● Your assignment
Whenever a line below mentions the word "Prop", that line should be copied.

[Dataset entries]
(* ===== verification/SnapshotSteps.v ===== *)
(** * Saving, one operation at a time

    [save] runs at a stroke. The program runs it when its listeners have
    stopped, but the connections that are still open are served on: here it is
    a program of atomic operations, which reads one entry of a map at a time,
    awaits the writes of files, and keeps the snapshot in its locals.
    Uninterrupted it is [save] ([save_as_steps]). *)
From S2P Require Import Prelude Prog Digest Env Config State Eviction EvictionSteps Snapshot.
From S2P Require Import SnapshotUsage.
From S2P Require Import SnapshotRoundtrip SnapshotLoad.

(** A piece of a save; [Err tt] is the early return of [?]. *)
Abbreviation V := (prog State unit).

Section steps.
Context {SHA : Sha256} {ITER : MapIter} {CBOR : Cbor}.
Implicit Types (s : State) (io : Io).

(** [last_accessed.load] of the redis entry that was looked up. *)
Definition redis_touched (k : bytes) (id la : N) s : N :=
  match redis_entries s !! k with
  | Some (RedisEntry.InMemory _ id' la') => if decide (id' = id) then la' else la
  | _ => la
  end.

(** [create_dir_all] and [write], the second [?]. *)
Definition spill_steps io (id : N) (content : bytes) : V unit :=
  ok ← atomically (spill io id content);
  if ok : bool then mret tt else Done (Err tt).

(** The body of the loop over [state.blobs]. *)
Definition save_blob_steps io (digest : Digest) : V (option BlobEntry) :=
  let d := digest_to_string digest in
  blob ← asks (fun s => blobs s !! digest);
  match blob with
  | None => mret None
  | Some (Blob.OnDisk id size mt la) => mret (Some (mkBlobEntry d mt size la id None))
  | Some (Blob.InMemory id content mt la) =>
      if (blen content <=? SNAPSHOT_INLINE_THRESHOLD)%N
      then mret (Some (mkBlobEntry d mt (blen content) la id (Some content)))
      else
        _ ← spill_steps io id content;
        la' ← asks (blob_touched digest id la);
        mret (Some (mkBlobEntry d mt (blen content) la' id None))
  end.

(** The entries of a map, in the order in which its iterator comes to the
    keys [ks]; others may come and go meanwhile. *)
Fixpoint each {K R} (f : K -> V (option R)) (ks : list K) : V (list R) :=
  match ks with
  | [] => mret []
  | k :: ks => e ← f k; es ← each f ks; mret (option_list e ++ es)
  end.

(** The body of the loop over [state.redis_entries]. *)
Definition save_redis_steps io (key : bytes) : V (option RedisEntryEntry) :=
  entry ← asks (fun s => redis_entries s !! key);
  match entry with
  | None => mret None
  | Some (RedisEntry.InMemory value id la) =>
      if (blen value <=? SNAPSHOT_INLINE_THRESHOLD)%N
      then mret (Some (mkRedisEntryEntry key id (Some value) la (blen value)))
      else
        _ ← spill_steps io id value;
        la' ← asks (redis_touched key id la);
        mret (Some (mkRedisEntryEntry key id None la' (blen value)))
  | Some (RedisEntry.OnDisk size id la) => mret (Some (mkRedisEntryEntry key id None la size))
  end.

(** The write of the temporary file, and the rename. *)
Definition write_tmp io (buf : bytes) s : State * result io_error unit :=
  let '(d, r) := fs_write io (snapshot_tmp_path s) buf (disk s) in (set_disk d s, r).
Definition rename_tmp io s : State * result io_error unit :=
  let '(d, r) := fs_rename io (snapshot_tmp_path s) (snapshot_path s) (disk s) in (set_disk d s, r).

Definition commit_steps io (snap : Snapshot) : V unit :=
  dir ← asks (fun s => io_create_dir io (data_folder (config s)));
  if negb dir then Done (Err tt)
  else
    match into_writer snap with
    | None => Done (Err tt)
    | Some buf =>
        w ← atomically (write_tmp io buf);
        match w with
        | Err _ => Done (Err tt)
        | Ok _ =>
            r ← atomically (rename_tmp io);
            match r with Err _ => Done (Err tt) | Ok _ => mret tt end
        end
    end.

Definition save_steps io (ds : list Digest) (ks : list bytes) : V unit :=
  blob_entries ← each (save_blob_steps io) ds;
  ms ← asks (fun s => map manifest_entry (map_iter (manifests s)));
  ts ← asks (fun s => map tag_entry (map_iter (tags s)));
  redis ← each (save_redis_steps io) ks;
  id ← asks next_id;
  commit_steps io (mkSnapshot SNAPSHOT_VERSION ts ms blob_entries redis id).

(** ** Without interruption *)
Lemma spill_disk io id c s : exists d, (spill io id c s).1 = set_disk d s.
Proof. destruct (spill_spec io id c s) as (d & H & _). by exists d. Qed.

Lemma save_blob_run io d b s :
  blobs s !! d = Some b ->
  run (save_blob_steps io d) s =
  match save_blob io d b s with (s1, Some e) => (s1, Ok (Some e)) | (s1, None) => (s1, Err tt) end.
Proof.
  intros Hd. unfold save_blob_steps, save_blob. cbv zeta. run_op. rewrite Hd.
  destruct b as [id n mt la|id c mt la]; [done|]. destruct (blen c <=? _)%N; [done|].
  unfold spill_steps. rewrite !run_mbind, run_atomically. destruct (spill_disk io id c s) as [d' Hs].
  destruct (spill io id c s) as [s1 ok]. cbn [fst snd] in *. subst s1. destruct ok; [|done].
  rewrite run_mret. run_op. unfold blob_touched. state_simpl. by rewrite Hd, decide_True.
Qed.

Lemma save_redis_run io k e s :
  redis_entries s !! k = Some e ->
  run (save_redis_steps io k) s =
  match save_redis_entry io k e s with (s1, Some x) => (s1, Ok (Some x)) | (s1, None) => (s1, Err tt) end.
Proof.
  intros Hk. unfold save_redis_steps, save_redis_entry. run_op. rewrite Hk.
  destruct e as [c id la|n id la]; [|done]. destruct (blen c <=? _)%N; [done|].
  unfold spill_steps. rewrite !run_mbind, run_atomically. destruct (spill_disk io id c s) as [d' Hs].
  destruct (spill io id c s) as [s1 ok]. cbn [fst snd] in *. subst s1. destruct ok; [|done].
  rewrite run_mret. run_op. unfold redis_touched. state_simpl. by rewrite Hk, decide_True.
Qed.

Lemma save_blob_disk io d b s : exists d', (save_blob io d b s).1 = set_disk d' s.
Proof.
  unfold save_blob. destruct b as [|id c mt la]; [exists (disk s); by destruct s|].
  destruct (blen c <=? _)%N; [exists (disk s); by destruct s|]. destruct (spill_disk io id c s) as [d' H].
  destruct (spill io id c s). by exists d'.
Qed.

Lemma save_redis_entry_disk io k e s : exists d', (save_redis_entry io k e s).1 = set_disk d' s.
Proof.
  unfold save_redis_entry. destruct e as [c id la|]; [|exists (disk s); by destruct s].
  destruct (blen c <=? _)%N; [exists (disk s); by destruct s|]. destruct (spill_disk io id c s) as [d' H].
  destruct (spill io id c s). by exists d'.
Qed.

Lemma each_blob_run io l s :
  (forall e, e ∈ l -> blobs s !! e.1 = Some e.2) ->
  run (each (save_blob_steps io) l.*1) s =
  match save_blobs io l s with (s1, Some es) => (s1, Ok es) | (s1, None) => (s1, Err tt) end.
Proof.
  revert s. induction l as [|[d b] l IH]; intros s Hl; [done|]. cbn [fmap list_fmap fst each save_blobs].
  rewrite run_mbind, (save_blob_run io d b) by (apply (Hl (d, b)); by left).
  destruct (save_blob_disk io d b s) as [d' Hd]. destruct (save_blob io d b s) as [s1 [e|]]; [|done].
  cbn [fst] in Hd. subst s1. rewrite run_mbind, IH by (intros x Hx; apply (Hl x); by right).
  by destruct (save_blobs io l _) as [s2 [es|]].
Qed.

Lemma each_redis_run io l s :
  (forall e, e ∈ l -> redis_entries s !! e.1 = Some e.2) ->
  run (each (save_redis_steps io) l.*1) s =
  match save_redis io l s with (s1, Some es) => (s1, Ok es) | (s1, None) => (s1, Err tt) end.
Proof.
  revert s. induction l as [|[k e] l IH]; intros s Hl; [done|]. cbn [fmap list_fmap fst each save_redis].
  rewrite run_mbind, (save_redis_run io k e) by (apply (Hl (k, e)); by left).
  destruct (save_redis_entry_disk io k e s) as [d' Hd]. destruct (save_redis_entry io k e s) as [s1 [x|]]; [|done].
  cbn [fst] in Hd. subst s1. rewrite run_mbind, IH by (intros y Hy; apply (Hl y); by right).
  by destruct (save_redis io l _) as [s2 [es|]].
Qed.

Lemma commit_run io snap s :
  run (commit_steps io snap) s =
  if negb (io_create_dir io (data_folder (config s))) then (s, Err tt)
  else match into_writer snap with
       | None => (s, Err tt)
       | Some buf => let '(s', ok) := commit_snapshot io buf s in (s', if ok then Ok tt else Err tt)
       end.
Proof.
  unfold commit_steps. run_op. destruct (negb _); [done|]. destruct (into_writer snap) as [buf|]; [|done]. run_op.
  unfold write_tmp, commit_snapshot. destruct (fs_write io _ buf (disk s)) as [d [[]|e]]; cbn [fst snd]; [|done]. run_op.
  unfold rename_tmp. state_simpl. change (snapshot_tmp_path (set_disk d s)) with (snapshot_tmp_path s).
  change (snapshot_path (set_disk d s)) with (snapshot_path s).
  by destruct (fs_rename io _ _ d) as [d' [[]|e]].
Qed.

(** Run alone, in the order of the iterators, it is [save]. *)
Lemma save_as_steps io s :
  run (save_steps io (map_iter (blobs s)).*1 (map_iter (redis_entries s)).*1) s =
  let '(s', ok) := save io s in (s', if ok then Ok tt else Err tt).
Proof.
  unfold save_steps, save. rewrite run_mbind, each_blob_run by (by intros [d b] H%elem_of_map_iter).
  destruct (save_blobs_spec io (map_iter (blobs s)) s) as (d & Hd & _). destruct (save_blobs io _ s) as [s1 [es|]]; [|done].
  cbn [fst] in Hd. subst s1. do 2 run_op. state_simpl.
  rewrite run_mbind, each_redis_run by (by intros [k e] H%elem_of_map_iter).
  destruct (save_redis_spec io (map_iter (redis_entries s)) (set_disk d s)) as (d2 & Hd2 & _).
  destruct (save_redis io _ _) as [s2 [rs|]]; [|done]. run_op. rewrite commit_run.
  destruct (negb _); [done|]. by destruct (into_writer _).
Qed.

(** ** With interruptions: every operation, whatever happens between them *)
Section every.
Context (Q : State -> State -> Prop) (io : Io).
Context (Q_refl : forall s, Q s s) (Q_spill : forall i c s, Q s (spill io i c s).1).
Context (Q_write : forall buf s, Q s (write_tmp io buf s).1) (Q_rename : forall s, Q s (rename_tmp io s).1).
#[local] Set Default Proof Using "All".

Lemma spill_steps_every i c : every_op Q (spill_steps io i c).
Proof. split; [done|]. by intros []. Qed.

Lemma save_blob_every d : every_op Q (save_blob_steps io d).
Proof.
  unfold save_blob_steps. cbv zeta. apply every_op_asks; [done|].
  intros [[id n mt la|id c mt la]|]; [done| |done]. destruct (blen c <=? _)%N; [done|].
  apply every_op_then; [apply spill_steps_every|]. intros _. by apply every_op_asks.
Qed.

Lemma save_redis_every k : every_op Q (save_redis_steps io k).
Proof.
  unfold save_redis_steps. apply every_op_asks; [done|].
  intros [[c id la|n id la]|]; [|done..]. destruct (blen c <=? _)%N; [done|].
  apply every_op_then; [apply spill_steps_every|]. intros _. by apply every_op_asks.
Qed.

Lemma each_every {K R} (f : K -> V (option R)) ks : (forall k, every_op Q (f k)) -> every_op Q (each f ks).
Proof.
  intros Hf. induction ks as [|k ks IH]; [done|]. cbn [each]. apply every_op_then; [done|]. intros e.
  by apply every_op_then.
Qed.

Lemma commit_every snap : every_op Q (commit_steps io snap).
Proof.
  unfold commit_steps. apply every_op_asks; [done|]. intros dir. destruct (negb dir); [done|].
  destruct (into_writer snap) as [buf|]; [|done]. split; [done|]. intros [[]|]; [|done]. split; [done|]. by intros [[]|].
Qed.

Lemma save_every ds ks : every_op Q (save_steps io ds ks).
Proof.
  apply every_op_then; [apply each_every, save_blob_every|]. intros bes.
  do 2 (apply every_op_asks; [done|]; intros ?).
  apply every_op_then; [apply each_every, save_redis_every|]. intros res.
  apply every_op_asks; [done|]. intros id. apply commit_every.
Qed.
End every.

(** Nothing but files changes. *)
Definition disk_only s s' : Prop := exists d, s' = set_disk d s.

Lemma save_disk_only io ds ks : every_op disk_only (save_steps io ds ks).
Proof.
  apply save_every; intros; [exists (disk s); by destruct s|apply spill_disk|unfold write_tmp|unfold rename_tmp].
  - destruct (fs_write _ _ _ _). by eexists.
  - destruct (fs_rename _ _ _ _). by eexists.
Qed.

(** The file at the path of the snapshot stays, or the temporary file, as it
    is, replaces it. *)
Definition swaps s s' : Prop :=
  disk s' !! snapshot_path s = disk s !! snapshot_path s \/
  exists buf, disk s !! snapshot_tmp_path s = Some buf /\ disk s' !! snapshot_path s = Some buf.

Lemma save_steps_swap io ds ks : every_op swaps (save_steps io ds ks).
Proof.
  apply save_every; [by left|intros i c s|intros buf s|intros s].
  - left. destruct (spill_spec io i c s) as (d & -> & Hd & _). apply Hd, (cache_path_not_snapshot s i).
  - left. unfold write_tmp. destruct (cache_path_not_snapshot s 0) as (_ & _ & Hne).
    unfold fs_write. destruct (io_write io _) as [|[part|]]; simpl; rewrite ?lookup_insert_ne by done; done.
  - unfold rename_tmp, fs_rename. destruct (disk s !! snapshot_tmp_path s) as [buf|] eqn:Et; [|by left].
    destruct (io_rename io _); [|by left]. right. exists buf. split; [done|]. apply lookup_insert_eq.
Qed.

(** C25: the swap is atomic. After [save] the snapshot file is, when it failed
    anywhere, the one that was there before, and when it succeeded, a complete
    snapshot of the current version and id counter; the caches themselves are
    not touched. That is what the operations of a save do when nothing
    interrupts them; and whatever happens between them, none changes the
    snapshot file but by putting the temporary one in its place. *)
Theorem save_atomic io :
  (forall s, let '(s1, ok) := save io s in
     run (save_steps io (map_iter (blobs s)).*1 (map_iter (redis_entries s)).*1) s = (s1, if ok then Ok tt else Err tt) /\
     s1 = set_disk (disk s1) s /\
     match ok with
     | false => disk s1 !! snapshot_path s = disk s !! snapshot_path s
     | true => exists buf snap, disk s1 !! snapshot_path s = Some buf /\ from_reader buf = Some snap /\
         sn_version snap = SNAPSHOT_VERSION /\ sn_next_id snap = next_id s
     end) /\
  forall ds ks, every_op swaps (save_steps io ds ks).
Proof.
  split; [|intros; apply save_steps_swap]. intros s. pose proof (save_as_steps io s) as Hr.
  pose proof (save_swaps io s) as Hs. destruct (save io s) as [s1 ok]. split; [exact Hr|]. by apply Hs.
Qed.
End steps.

● Result of this task
Context (Q : State -> State -> Prop) (io : Io).
Definition disk_only s s' : Prop := exists d, s' = set_disk d s.
Definition swaps s s' : Prop :=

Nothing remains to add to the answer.